The future of academic training (2)

Having just said that we’re all paediacademiatricians, maybe I should be happier about the suggestion that my academic training should/could “count” towards my training time.  After all, I’m training as a paediatric academic; so surely both my academic & clinical roles should be included in my training time.  And there are some important and amazing things that I’m learning during my PhD that is relevant to paediatrics: communication, and shared decision-making.  My ACF showed me how important team-working is to parents; how an open culture of discussion improves patient safety… Loads of things that are clinically relevant, but that probably aren’t part of the core curriculum.

So why don’t I want my academic time to “count” towards my clinical training time? After all, I’ve just said how useful it is.

Here it is: when I’m on-call in my clinical world, I’m not an “academic paediatrician registrar”.  I’m the paediatric registrar.  That’s it.  If I’m looking after your child at 3am on the acute admissions unit, or at 3pm in clinic, you don’t care if I have a PhD or an MD or a lab full of cilia.  (Not that I would ever have a lab full of cilia, but apparently, some people like that kind of thing).  You probably don’t even care if I’ve learnt that stickers are really, really important.  You might not even care that my research has shown me that young children are social actors who are frequently ignored in the clinical setting… (We’re paediatricians – we should probably know the last two anyway).

All you care about is my clinical skill, because when I go to work on acute admissions or clinic or wards, I go to work as a clinician.  On Thursdays & Fridays & alternate Wednesdays, I am a paediatrician.  I don’t want my Mondays/Tuesdays to count for that time, because on Mondays & Tuesdays, I’m an academician.

That child in clinic or admissions or on the ward deserves a consultant who is a competent clinician.  If doing research gives me some extra skills, then that’s great.  If having your own children gives you different skills, then that’s brilliant too.  But nobody says that having your own children means that you should spend less time training as a clinician, even though that’s a whole load of multi-tasking, time-management, people-management skills that sound quite useful.  My research path might give me some great insights & skills that I don’t get as a clinician, and but they don’t make me a clinician.

What makes me a clinician is my training time as a paediatrician, and I don’t care how long that takes.

The future of academic training (1)

Bear with me, because this could turn into several long & rambling worries.

As is hopefully clear from the title of this blog, I am both a paediatrician in training and an academic in training.  It’s taken me a long time to realise that, and even longer to decide to pursue this as a career path, but that is what I do. I love what I do, but it is hard.  And along the way, I’ve made decisions that have meant that other things have come second (or third, or fourth).  That’s my decision.  In retrospect, I’ve done the classic NIHR integrated academic training pathway (up to a point).  I did a BMedSci, an academic foundation programme, and an ACF, and even I struggled to decide that this is what I wanted to do.

If you decide that you don’t want an academic career after all that, then that is a decision that you make for your life.
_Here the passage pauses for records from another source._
(* ===== verification/AsCorrect.v ===== *)
(** * Address spaces: what the operations guarantee

    The claims on address spaces: regions are added, found and removed as a
    set of disjoint page ranges would be; anonymous mappings and their
    removal; faults on anonymous pages; tearing down. *)

From stdpp Require Import sorting.
From S2P Require Import Prelude Bitmap Buddy BuddyInv BuddySpec Heap Mmu MmuSpec MmuHeap SepLogic RbTree RbShape RbSpec.
From S2P Require Import AddressSpace AsTree VmmMap AsSpec AsDestroy AsFault.

Local Open Scope Z_scope.

Section correct.
Context {H F : Type} `{PageHeapLaws H} `{VfsEnv F}.
Abbreviation vmm := (vmm (H := H) (F := F)).
Implicit Types w : vmm.

(** ** Creation *)

(** A state in which an address space can be created; [R] is what the tree
    cells hold so far. *)
Record world_ok w (R : hProp rbcell) : Prop := {
  wo_cells : holds R (cells w);
  wo_heap : ph_inv (heap (mm w));
  wo_owned a : a ∈ dom (vmas w) ∪ dom (spaces w) ∪ dom (cells w) -> ph_own (heap (mm w)) a;
  wo_kinds : dom (vmas w) ## dom (spaces w)
}.

Lemma as_create_spec w R p : world_ok w R -> 0 < ph_room (heap (mm w)) ->
  exists a h, let w' := with_cells (with_spaces (with_mm w (set_heap (mm w) h)) (<[a := As p [] 1]> (spaces w)))
                          (<[a := CTree (Tree 0 0 0)]> (cells w)) in
    as_create p w = Ok (a, w') /\ a <> 0 /\ as_ok w' a [] R /\
    ph_room (heap (mm w)) - 1 <= ph_room h /\ keeps_own (mm w) (set_heap (mm w) h) /\
    ~ ph_own (heap (mm w)) a.
Proof.
  intros [Hc Hh Ho Hk] Hroom. unfold as_create.
  destruct (ph_alloc_ok (heap (mm w)) SIZEOF_AS) as (a & h & Ea & Hi & Hkeep & Hown & Hro);
    [done|unfold SIZEOF_AS; lia|].
  destruct (ph_alloc_used (heap (mm w)) SIZEOF_AS a h) as [Hu _]; [done|unfold SIZEOF_AS; lia|done|].
  destruct Hro as [Hz Hro]; [unfold SIZEOF_AS, PAGE_SIZE; lia|done|].
  destruct (Hown Hz) as [Hnew Ha]; [unfold SIZEOF_AS, PAGE_SIZE; lia|].
  assert (a ∉ dom (vmas w) ∪ dom (spaces w) ∪ dom (cells w)) as Hfresh by (intros Hin; by apply Hnew, Ho).
  exists a, h. cbn zeta. split; [|split; [done|split; [|split; [done|split; [by split|done]]]]].
  - rewrite (vm_bind_Ok _ _ _ _ _ (kheap_alloc_Ok _ _ _ _ Ea)), (proj2 (Z.eqb_neq _ _) Hz).
    rewrite (vm_bind_Ok (modify _) _ _ tt _ eq_refl).
    set (w1 := with_cells _ _).
    rewrite (vm_bind_Ok _ _ w1 0 w1); [done|]. unfold on_tree, rbtree_init. cbn [Z.eqb negb].
    unfold mbind, M_bind, store_cell. subst w1. cbn. rewrite lookup_insert_eq. cbn. by rewrite insert_insert_eq.
  - constructor; cbn.
    + apply tree_beside_new; [apply not_elem_of_dom; set_solver|done].
    + exists (As p [] 1). split; [apply lookup_insert_eq|done].
    + set_solver.
    + constructor.
    + done.
    + intros b. rewrite !dom_insert_L. intros Hb. destruct (decide (b = a)) as [->|Hne]; [done|]. apply Hkeep, Ho. set_solver.
    + rewrite dom_insert_L. set_solver.
Qed.

(** ** The claims *)

(** C9: adding a region.  In a well-formed address space [vma_add] always
    returns.  It answers 0 exactly when the range is a non-empty range of
    whole pages that meets no region and a structure could be allocated; then
    the new region is in its place among the others, none of which changed.
    A bad or taken range gets -EINVAL and changes nothing; -ENOMEM takes a
    heap with no page left and keeps the regions. *)
Theorem vma_add_correct w as_ l R s e prot_ flags_ : as_ok w as_ l R -> as_ <> 0 -> 0 <= s -> e < 2 ^ 64 ->
  exists r w', vma_add as_ s e prot_ flags_ w = Ok (r, w') /\
    ((r = - EINVAL /\ ~ vma_fits w l s e /\ w' = w) \/
     (r = - ENOMEM /\ vma_fits w l s e /\ ph_room (heap (mm w)) <= 0 /\ as_ok w' as_ l R /\ vmas w' = vmas w) \/
     (r = 0 /\ vma_fits w l s e /\ exists new, mapped_region w w' as_ l R s e prot_ flags_ new)).
Proof.
  intros Hok Has Hs He. destruct (decide (vma_fits w l s e)) as [Hfit|Hno].
  - rewrite (vma_add_inserts _ _ _ _ _ _ _ _ Hok Has Hfit).
    destruct (vma_insert_spec w as_ l R s e prot_ flags_ Hok) as (new & h & Ea & Hroom & Hk & Hc); [apply Hfit..|].
    destruct Hc as [(-> & E & Hok')|(m & sp & Hz & Es & Hnl & Hnv & Hno' & Hdm & E & Hok')].
    + eexists _, _. split; [exact E|]. right. left. split_and!; [done|done| |done|done].
      destruct (Z.le_gt_cases (ph_room (heap (mm w))) 0); [done|]. by destruct Hroom.
    + eexists _, _. split; [exact E|]. right. right. split_and!; [done|apply Hfit..|]. exists new. split_and!; [done|done|done|done|done|done|by exists sp|exact Hk|intros Hro; by apply Hroom|done|done].
  - exists (- EINVAL), w. split; [by apply (vma_add_rejects w as_ l R)|]. by left.
Qed.

(** Finding a region: [vma_find] returns the one region that contains the
    address, and NULL exactly when no region does; the state is unchanged. *)
Theorem vma_find_correct w as_ l R addr : as_ok w as_ l R -> as_ <> 0 ->
  exists r, vma_find as_ addr w = Ok (r, w) /\
    (forall a, a <> 0 -> r = a <-> exists v, a ∈ l /\ vmas w !! a = Some v /\ start v <= addr < end_ v).
Proof.
  intros Hok Has. destruct (vma_find_spec w as_ l R addr Hok Has) as (r & E & Hr).
  exists r. split; [done|]. intros a Hz. split.
  - intros ->. destruct Hr as [(Hin & v & Ev & Hv)|[-> _]]; [|done]. by exists v.
  - intros (v & Hin & Ev & Hv). rewrite (find_region _ _ _ _ _ _ _ Hok Has Hin Ev Hv) in E. congruence.
Qed.

(** ** Anonymous mappings *)

Lemma map_anon_lazy w as_ addr page prot_ flags_ anon_vma w1 err a :
  as_ <> 0 -> 0 < page -> page * PAGE_SIZE <= 2 ^ 47 ->
  anon_address as_ addr (page * PAGE_SIZE) w = Ok ((err, a), w1) ->
  vmm_map_anon as_ addr page prot_ flags_ anon_vma false w =
    if err <? 0 then Ok ((err, 0), w1) else map_anon_at as_ a (page * PAGE_SIZE) prot_ flags_ anon_vma w1.
Proof.
  intros Has Hp Hs E. unfold vmm_map_anon. rewrite (proj2 (Z.eqb_neq _ _) Has), (proj2 (Z.eqb_neq page 0)) by lia. cbn [orb].
  rewrite (wrap_small 64 (page * PAGE_SIZE)) by (unfold fits, PAGE_SIZE in *; lia). cbn zeta.
  rewrite (vm_bind_Ok _ _ _ _ _ E). cbn iota. by destruct (err <? 0).
Qed.

(** The address a request is given: one page of 4 KB above the end of the
    last region, or the start of the user part when there is none; or the one
    asked for if it is a page of the user part.  The sum of address and size
    is taken modulo 2^64, as the code does. *)
Definition chosen_address w (l : list Z) (addr size : Z) : Z * Z :=
  if decide (addr = 0) then
    if USER_STACK_TOP <? next_addr w l + size then (- ENOMEM, 0) else (0, next_addr w l)
  else if decide (addr < USER_START \/ USER_STACK_TOP < (addr + size) mod 2 ^ 64) then (- EFAULT, 0)
  else if decide (addr mod PAGE_SIZE = 0 /\ addr + size < 2 ^ 64) then (0, addr) else (- EINVAL, 0).

Lemma anon_address_spec w as_ l R addr size : as_ok w as_ l R -> user_ok w l -> as_ <> 0 ->
  0 < size <= 2 ^ 47 -> size mod PAGE_SIZE = 0 -> 0 <= addr < 2 ^ 64 ->
  anon_address as_ addr size w = Ok (chosen_address w l addr size, w) \/
  (2 ^ 64 <= addr + size /\ chosen_address w l addr size = (- EINVAL, 0) /\ anon_address as_ addr size w = Ok ((0, addr), w)).
Proof.
  intros Hok Hu Has Hsz Hal Ha. unfold anon_address, chosen_address. case_decide as Hz.
  - left. subst addr. cbn [Z.eqb]. destruct (as_alloc_addr_spec w as_ l R size Hok Hu Has Hsz Hal) as (E & _ & Hlo & _).
    rewrite (vm_bind_Ok _ _ _ _ _ E). destruct (USER_STACK_TOP <? next_addr w l + size); [done|].
    unfold USER_START in Hlo. by rewrite (proj2 (Z.eqb_neq _ _)) by lia.
  - rewrite (proj2 (Z.eqb_neq _ _) Hz), land_page_aligned. change (u64 (addr + size)) with ((addr + size) mod 2 ^ 64).
    destruct (decide (addr < USER_START \/ USER_STACK_TOP < (addr + size) mod 2 ^ 64)) as [Hb|Hb].
    + left. destruct (Z.ltb_spec addr USER_START), (Z.ltb_spec USER_STACK_TOP ((addr + size) mod 2 ^ 64)); cbn [orb]; [done..|lia].
    + rewrite (proj2 (Z.ltb_ge _ _)), (proj2 (Z.ltb_ge _ _)) by lia. cbn [orb].
      destruct (Z.eqb_spec (addr mod PAGE_SIZE) 0) as [Hm|Hm]; case_decide as Hc; cbn [negb]; [by left| |tauto|by left].
      right. split_and!; [|done|done]. apply Z.nlt_ge. tauto.
Qed.

(** A range that wraps around is refused by [vma_add]. *)
Lemma map_anon_wraps w as_ a size prot_ flags_ anon_vma : as_ <> 0 -> 0 <= a < 2 ^ 64 -> 0 < size <= 2 ^ 47 -> 2 ^ 64 <= a + size ->
  map_anon_at as_ a size prot_ flags_ anon_vma w = Ok ((- EINVAL, 0), w).
Proof.
  intros Has Ha Hs Hw. unfold map_anon_at, vma_add. rewrite (proj2 (Z.eqb_neq _ _) Has).
  change (u64 (a + size)) with ((a + size) mod 2 ^ 64).
  assert ((a + size) mod 2 ^ 64 = a + size - 2 ^ 64) as -> by (symmetry; apply Z.mod_unique with 1; lia).
  by rewrite (proj2 (Z.leb_le _ _)) by lia.
Qed.

Lemma chosen_zero w l addr size a : 0 <= addr -> 0 < size -> chosen_address w l addr size = (0, a) ->
  (addr = 0 /\ a = next_addr w l /\ a + size <= USER_STACK_TOP) \/
  (a = addr /\ USER_START <= a /\ a + size <= USER_STACK_TOP /\ a mod PAGE_SIZE = 0).
Proof.
  intros Ha0 Hs0. unfold chosen_address. repeat case_decide; [|done| |done].
  - destruct (Z.ltb_spec USER_STACK_TOP (next_addr w l + size)); [done|]. intros [= <-]. left. done.
  - intros [= <-]. right. assert ((addr + size) mod 2 ^ 64 = addr + size) as Em by (apply Z.mod_small; lia).
    rewrite Em in *. split_and!; [done|lia|lia|tauto].
Qed.

Lemma chosen_sign w l addr size err a : chosen_address w l addr size = (err, a) -> err = 0 \/ (err <? 0) = true.
Proof. unfold chosen_address. repeat case_decide; repeat case_match; intros [= <- <-]; auto. Qed.

Lemma mapped_user_ok w w' as_ l R s e prot_ flags_ new : mapped_region w w' as_ l R s e prot_ flags_ new ->
  user_ok w l -> USER_START <= s -> e <= USER_STACK_TOP -> user_ok w' (ins (vkey (vmas w')) new l).
Proof.
  intros (Hn & _ & Ev & _) Hu Hs He a v [->|Ha]%ins_elem; rewrite Ev.
  - rewrite lookup_insert_eq. intros [= <-]. cbn. lia.
  - rewrite lookup_insert_ne by (intros <-; done). by apply Hu.
Qed.

Lemma map_anon_spec w as_ l R addr page prot_ flags_ anon_vma : as_ok w as_ l R -> user_ok w l -> as_ <> 0 ->
  0 < page -> page * PAGE_SIZE <= 2 ^ 47 -> 0 <= addr < 2 ^ 64 ->
  let size := page * PAGE_SIZE in
  let '(err, a) := chosen_address w l addr size in
  exists r w', vmm_map_anon as_ addr page prot_ flags_ anon_vma false w = Ok (r, w') /\
    ((err <> 0 /\ r = (err, 0) /\ w' = w) \/
     (err = 0 /\ r = (- EINVAL, 0) /\ addr <> 0 /\ ~ range_free (vmas w) l a (a + size) /\ w' = w) \/
     (err = 0 /\ r = (- ENOMEM, 0) /\ ph_room (heap (mm w)) <= 0 /\ as_ok w' as_ l R) \/
     (err = 0 /\ r = (0, a) /\ vma_fits w l a (a + size) /\
      exists new, mapped_region w w' as_ l R a (a + size) prot_ flags_ new /\ user_ok w' (ins (vkey (vmas w')) new l))).
Proof.
  intros Hok Hu Has Hp Hsz Ha size. assert (0 < size <= 2 ^ 47) as Hs by (unfold size, PAGE_SIZE in *; lia).
  assert (size mod PAGE_SIZE = 0) as Hal by (apply Z.mod_mul; done).
  destruct (chosen_address w l addr size) as [err a] eqn:Ec.
  destruct (anon_address_spec w as_ l R addr size Hok Hu Has Hs Hal Ha) as [E|(Hw & E' & E)]; rewrite Ec in *; cycle 1.
  { injection E' as -> ->. rewrite (map_anon_lazy _ _ _ _ _ _ _ _ _ _ Has Hp Hsz E). cbn [Z.ltb Z.compare].
    fold size. rewrite map_anon_wraps by done. eexists _, _. split; [reflexivity|]. by left. }
  rewrite (map_anon_lazy _ _ _ _ _ _ _ _ _ _ Has Hp Hsz E).
  destruct (chosen_sign _ _ _ _ _ _ Ec) as [->|Hneg]; cycle 1.
  { rewrite Hneg. eexists _, _. split; [reflexivity|]. left. split_and!; [|done|done]. intros ->. done. }
  cbn [Z.ltb Z.compare].
  destruct (as_alloc_addr_spec w as_ l R size Hok Hu Has Hs Hal) as (_ & Hnm & Hnlo & Hafter).
  assert (USER_START <= a /\ a + size <= USER_STACK_TOP /\ a mod PAGE_SIZE = 0) as (Hlo & Hhi & Ham).
  { destruct (chosen_zero w l addr size a ltac:(lia) ltac:(lia) Ec) as [(_ & -> & ?)|(-> & ? & ? & ?)]; by split_and!. }
  unfold USER_START, USER_STACK_TOP in Hlo, Hhi.
  destruct (map_anon_at_spec w as_ l R a size prot_ flags_ anon_vma Hok Has) as (r & w' & Em & Hc); [lia|lia|lia|].
  exists r, w'. split; [exact Em|]. right.
  destruct Hc as [(-> & Hno & ->)|[(-> & ? & ?)|(-> & Hfit & new & Hm)]].
  - left. assert (~ range_free (vmas w) l a (a + size)) as Hnf.
    { intros Hf. apply Hno. split; [|done]. unfold range_ok. split_and!; [lia|lia|lia|done|].
      rewrite Z.add_mod, Ham, Hal by done. done. }
    split_and!; [done|done| |done|done]. intros ->. apply Hnf. intros b v Hb Ev. right.
    destruct (chosen_zero w l 0 size a ltac:(lia) ltac:(lia) Ec) as [(_ & -> & _)|(-> & ? & _)]; [by apply (Hafter b)|lia].
  - right. left. done.
  - right. right. split_and!; [done|done|done|]. exists new. split; [done|]. eapply mapped_user_ok; [exact Hm|done|done|done].
Qed.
There seems to be this idea that if you do an academic foundation programme, you have to do a PhD.  If you do a PhD, then you have to want a Professorship…  And if that isn’t what you decide to do with your life, then somehow, you are a failure.

The integrated academic pathway doesn’t help: it looks like a single, linear pathway from medical school to senior lecturer.  Leaving that programme is falling off that pathway, not a conscious decision that this isn’t your pathway.

Not every academic foundation trainee will become a Professor; only about 1/3 will do an academic clinical fellowship (at least, last time I looked at the numbers).  And I don’t think that’s a problem…

This is what I think.  Research training is a great thing for all clinicians.  Delivering the best care for our patients means using the best available evidence, which means that you have to know about research which is out there.  You also need to be able to appraise that evidence, and decide how it’s applicable to that particular patient in front of you.  So all clinicians need to understand the basic principles of research.  

There are other skills that come with doing research: I think you learn to appraise decisions differently. You may question & critique & appraise in a different way. (This might not make you very popular with your consultants, but it’s an important part of learning how decisions are made).

Having a group of trainees who have had some additional research experience & training who are now “pure” clinicians is a massive boon to the workforce.  We’re trying to drive a programme of research in paediatrics: recruitment to trials “on the front-line” depends on having front-line clinicians who understand research, can explain to patients & families and answer their questions, and who understand the paperwork.  

So please, don’t see a decision to leave the integrated academic training pathway as someone who’s fallen by the wayside.  Be thankful that next time you go to recruit from a clinical area, there will be sympathy for the process you’re going through; that the families will be able to discuss the research with their clinical team; and understanding of the importance of the work that we’re all trying to do.

We’re all paediacademiatricians in some way – just in different percentages.